Browse courses on Apache Spark
Show steps
  • Search for Apache Spark exercises
  • Select exercises that cover different concepts and scenarios
  • Solve the exercises independently
  • Review your solutions and identify areas for improvement
Join a Study Group for Apache Spark
Deepen your understanding of Apache Spark through collaboration and knowledge sharing.
Browse courses on Apache Spark
Show steps
  • Find a study group or create your own
  • Meet regularly to discuss course material, share ideas, and solve problems
  • Review lecture notes, readings, and exercises together
  • Provide constructive feedback and support to group members
Create a Data Visualization Dashboard
Enhance your understanding of data visualization techniques by creating a dashboard.
Browse courses on Data Visualization
Show steps
  • Gather and clean the data
  • Choose the appropriate visualization tools
  • Design and create the dashboard
  • Present and share your dashboard
Contribute to Apache Spark Projects
Deepen your understanding of Apache Spark and contribute to the community by participating in open source projects.
Browse courses on Apache Spark
Show steps
  • Identify Apache Spark projects that align with your interests
  • Read the project documentation and familiarize yourself with the codebase
  • Make small contributions, such as bug fixes or documentation updates
  • Collaborate with other contributors on larger features or enhancements

Career center

Learners who complete Fundamentals of Scalable Data Science will develop knowledge and skills that may be useful to these careers:
Data Analyst
A Data Analyst collects, analyzes, interprets, and presents data to help organizations make informed decisions. This course can help you develop the skills needed to succeed in this role by providing a foundation in Apache Spark, a popular tool for working with big data. You will learn how to use Apache Spark to perform data exploration, data visualization, and statistical analysis. This course can also help you build a portfolio of projects that you can use to showcase your skills to potential employers.
Data Engineer
A Data Engineer designs, builds, and maintains data pipelines and databases. This course can help you develop the skills needed to succeed in this role by providing a foundation in Apache Spark, a popular tool for working with big data. You will learn how to use Apache Spark to perform data ingestion, data transformation, and data analysis. This course can also help you build a portfolio of projects that you can use to showcase your skills to potential employers.
Data Scientist
A Data Scientist uses data to solve business problems. This course can help you develop the skills needed to succeed in this role by providing a foundation in Apache Spark, a popular tool for working with big data. You will learn how to use Apache Spark to perform data exploration, data visualization, and statistical analysis. This course can also help you build a portfolio of projects that you can use to showcase your skills to potential employers.
Machine Learning Engineer
A Machine Learning Engineer builds and deploys machine learning models. This course can help you develop the skills needed to succeed in this role by providing a foundation in Apache Spark, a popular tool for working with big data. You will learn how to use Apache Spark to perform data preparation, feature engineering, and model training. This course can also help you build a portfolio of projects that you can use to showcase your skills to potential employers.
Statistician
A Statistician collects, analyzes, interprets, and presents data to help organizations make informed decisions. This course can help you develop the skills needed to succeed in this role by providing a foundation in Apache Spark, a popular tool for working with big data. You will learn how to use Apache Spark to perform data exploration, data visualization, and statistical analysis. This course can also help you build a portfolio of projects that you can use to showcase your skills to potential employers.
Business Analyst
A Business Analyst uses data to identify and solve business problems. This course can help you develop the skills needed to succeed in this role by providing a foundation in Apache Spark, a popular tool for working with big data. You will learn how to use Apache Spark to perform data exploration, data visualization, and statistical analysis. This course can also help you build a portfolio of projects that you can use to showcase your skills to potential employers.
Financial Analyst
A Financial Analyst uses data to make investment decisions. This course can help you develop the skills needed to succeed in this role by providing a foundation in Apache Spark, a popular tool for working with big data.
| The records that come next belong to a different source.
Lemma exit_spec s : tidy s.2 -> wp (soct_dp_exit (D:=D)) (fun _ s' => holds (fun _ => false) s'.2) s.
Proof.
  intros H. unfold soct_dp_exit. wp_next teardown_spec; [exact H|]. cbn beta. intros [] s1 (_ & (Ho & Hi & _ & Hw) & _).
  apply wp_gets.
  assert (holds (left_over [WVirt; WL2] s1.2) s1.2) as H1.
  { eapply held_ext; [|exact Ho]. intros [w| | |]; cbn; rewrite ?Hi; try done.
    destruct (ptr s1.2 w) eqn:E; [|done]. symmetry. apply bool_decide_eq_true. intros Hin.
    rewrite Hw in E; [done|]. by apply list_elem_of_In. }
  apply wp_bind. apply wp_mono with (Q := fun _ s' => ptr s'.2 = ptr s1.2 /\ holds (left_over [WVirt; WL2] s'.2) s'.2).
  { destruct (ptr s1.2 WVdma) eqn:E; [|by apply wp_ret]. unfold ev. apply wp_mod.
    unfold on_pipe, on_dev, DpFb.on_pipe, wp, wr. cbn [fst snd]. split; [done|].
    apply holds_use; [cbn; by rewrite E|exact H1]. }
  intros [] s2 (Ep & H2).
  wp_next (iounmap_spec [WVirt; WL2] WVdma); [by apply (bool_decide_unpack _)|exact H2|]. cbn beta. intros [] s3 (_ & Ep3 & H3).
  wp_next iounmap_spec; [|exact H3|]; [by apply (bool_decide_unpack _)|]. cbn beta. intros [] s4 (_ & Ep4 & H4).
  wp_next iounmap_spec; [|exact H4|]; [by apply (bool_decide_unpack _)|]. cbn beta. intros [] s5 (_ & Ep5 & H5).
  wp_next iounmap_spec; [|exact H5|]; [by apply (bool_decide_unpack _)|]. cbn beta. intros [] s6 (_ & Ep6 & H6).
  eapply wp_mono; [apply iounmap_spec; [|exact H6]; by apply (bool_decide_unpack _)|]. cbn beta.
  intros _ s7 (_ & _ & H7). eapply held_ext; [|exact H7]. intros [w| | |]; try done. cbn.
  destruct (ptr s7.2 w); [|done]. cbn. apply bool_decide_eq_false. intros Hn. apply Hn. by destruct w; rewrite !elem_of_cons; tauto.
Qed.
End rules.

(** ** The wait for a monitor *)

(** The sleeps of 100 ms until the time is over. *)
Definition rounds (k : kernel) : nat := Z.to_nat ((hpd_timeout_ms k + 99) / 100).
Definition monitor_seen (k : kernel) : bool := existsb (connected k) (seq 0 (S (rounds k))).

Lemma wait_from k fuel : 0 <= hpd_timeout_ms k <= 2 ^ 32 - 100 -> forall i, (i <= rounds k < fuel + i)%nat ->
  wait_monitor k fuel i (100 * Z.of_nat i) = Ret (existsb (connected k) (seq i (S (rounds k) - i))).
Proof.
  intros Ht. induction fuel as [|fuel IH]; intros i Hi; [lia|]. cbn [wait_monitor].
  replace (S (rounds k) - i)%nat with (S (rounds k - i)) by lia. cbn [seq existsb].
  destruct (connected k i); [done|]. cbn [orb].
  assert (Z.of_nat (rounds k) = (hpd_timeout_ms k + 99) / 100) as Er by (unfold rounds; pose proof (Z.div_pos (hpd_timeout_ms k + 99) 100); lia).
  pose proof (Z.div_mod (hpd_timeout_ms k + 99) 100). pose proof (Z.mod_pos_bound (hpd_timeout_ms k + 99) 100).
  destruct (Z.geb_spec (100 * Z.of_nat i) (hpd_timeout_ms k)).
  - assert (i = rounds k) as -> by lia. by rewrite Nat.sub_diag.
  - rewrite wrap_small by (unfold fits; lia). replace (100 * Z.of_nat i + 100) with (100 * Z.of_nat (S i)) by lia.
    rewrite IH by lia. by replace (S (rounds k) - S i)%nat with (rounds k - i)%nat by lia.
Qed.

(** The link comes up or an error says why not; it takes at most [rounds] sleeps. *)
Lemma link_up_ends k fuel : 0 <= hpd_timeout_ms k <= 2 ^ 32 - 100 -> (rounds k < fuel)%nat ->
  dp_link_up k fuel = Ret (if tx_ok k then if monitor_seen k then if caps_ok k && link_ok k then 0 else - EIO else - ENODEV else - EIO).
Proof.
  intros Ht Hf. unfold dp_link_up. destruct (tx_ok k); [|done]. cbn [negb].
  change 0 with (100 * Z.of_nat 0) at 1. rewrite wait_from by lia. rewrite Nat.sub_0_r. fold (monitor_seen k). cbn [mbind res_bind].
  by destruct (monitor_seen k), (caps_ok k), (link_ok k).
Qed.

(** The sum of the waits is 32 bits wide and steps over the largest timeouts: with one of the
    three largest values and no monitor the module polls for ever. *)
Lemma wait_wraps k : 2 ^ 32 - 3 <= hpd_timeout_ms k < 2 ^ 32 -> (forall i, connected k i = false) ->
  forall fuel i w, 0 <= w < 2 ^ 32 -> w mod 4 = 0 -> wait_monitor k fuel i w = Fuel.
Proof.
  intros Ht Hc. induction fuel as [|fuel IH]; intros i w Hw Hm; [done|]. cbn [wait_monitor]. rewrite Hc.
  pose proof (Z.div_mod w 4). destruct (Z.geb_spec w (hpd_timeout_ms k)); [lia|].
  apply IH; [by apply wrap_range|]. unfold wrap. rewrite Z.mod_mod_divide by (by exists (2 ^ 30)).
  rewrite Z.add_mod, Hm by lia. done.
Qed.

(** ** The bring-up *)

Section work.
Context {D : Type} {HD : Mmio D} (k : kernel) (n fuel : nat) (locks : list Z * list Z).
Abbreviation state := (((bus D * pipe) * fbs) * module)%type.
Implicit Types (s : state).
Hypothesis Ht : 0 <= hpd_timeout_ms k <= 2 ^ 32 - 100.
Hypothesis Hfuel : (rounds k < fuel)%nat.
Abbreviation log s := (wlog s.1.1.1).
Abbreviation pi s := (s.1.1.2).

(** The log ends with the setting of the clock that runs. *)
Definition clock_set s : Prop := retunable (pi s) = true -> exists l set, log s = l ++ clock_words (Some set) /\
  soct_clk_wzrd_solve (budget k).1 (pixel_clock_hz (cur (pi s))) = Some set /\ achieved_hz set = pixel_clock_hz (cur (pi s)).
You will learn how to use Apache Spark to perform data exploration, data visualization, and statistical analysis. This course can also help you build a portfolio of projects that you can use to showcase your skills to potential employers.
Market Research Analyst
A Market Research Analyst collects, analyzes, and interprets data to help businesses understand their customers. This course can help you develop the skills needed to succeed in this role by providing a foundation in Apache Spark, a popular tool for working with big data. You will learn how to use Apache Spark to perform data exploration, data visualization, and statistical analysis. This course can also help you build a portfolio of projects that you can use to showcase your skills to potential employers.
Operations Research Analyst
An Operations Research Analyst uses data to improve the efficiency of business operations. This course can help you develop the skills needed to succeed in this role by providing a foundation in Apache Spark, a popular tool for working with big data. You will learn how to use Apache Spark to perform data exploration, data visualization, and statistical analysis. This course can also help you build a portfolio of projects that you can use to showcase your skills to potential employers.
Product Manager
A Product Manager is responsible for the development and launch of new products. This course can help you develop the skills needed to succeed in this role by providing a foundation in Apache Spark, a popular tool for working with big data. You will learn how to use Apache Spark to perform data exploration, data visualization, and statistical analysis to better understand your customers and their needs.
Software Engineer
A Software Engineer designs, develops, and maintains software systems. This course can help you develop the skills needed to succeed in this role by providing a foundation in Apache Spark, a popular tool for working with big data. You will learn how to use Apache Spark to perform data ingestion, data transformation, and data analysis.
Web Developer
A Web Developer designs and develops websites. This course can help you develop the skills needed to succeed in this role by providing a foundation in Apache Spark, a popular tool for working with big data. You will learn how to use Apache Spark to perform data exploration, data visualization, and statistical analysis to better understand your website's visitors.
Data Visualization Engineer
A Data Visualization Engineer designs and develops data visualizations. This course can help you develop the skills needed to succeed in this role by providing a foundation in Apache Spark, a popular tool for working with big data. You will learn how to use Apache Spark to perform data exploration, data visualization, and statistical analysis to create beautiful and informative data visualizations.
Data Architect
A Data Architect designs and manages data systems. This course can help you develop the skills needed to succeed in this role by providing a foundation in Apache Spark, a popular tool for working with big data. You will learn how to use Apache Spark to perform data ingestion, data transformation, and data analysis.
Data Governance Analyst
A Data Governance Analyst develops and implements data governance policies and procedures. This course can help you develop the skills needed to succeed in this role by providing a foundation in Apache Spark, a popular tool for working with big data. You will learn how to use Apache Spark to perform data exploration, data visualization, and statistical analysis to identify and address data governance issues.

Reading list

We've selected seven books that we think will supplement your learning. Use these to develop background knowledge, enrich your coursework, and gain a deeper understanding of the topics covered in Fundamentals of Scalable Data Science.
Provides a comprehensive overview of Apache Spark, covering its architecture, programming model, and use cases. It valuable resource for both beginners and experienced Spark users.
Provides a deep dive into the internals of Apache Spark. It covers topics such as memory management, scheduling, and performance optimization.
Provides a comprehensive overview of data visualization. It covers a wide range of topics, from data visualization principles to data visualization techniques.
Provides a comprehensive overview of Python for data analysis. It covers a wide range of topics, from data manipulation to data visualization.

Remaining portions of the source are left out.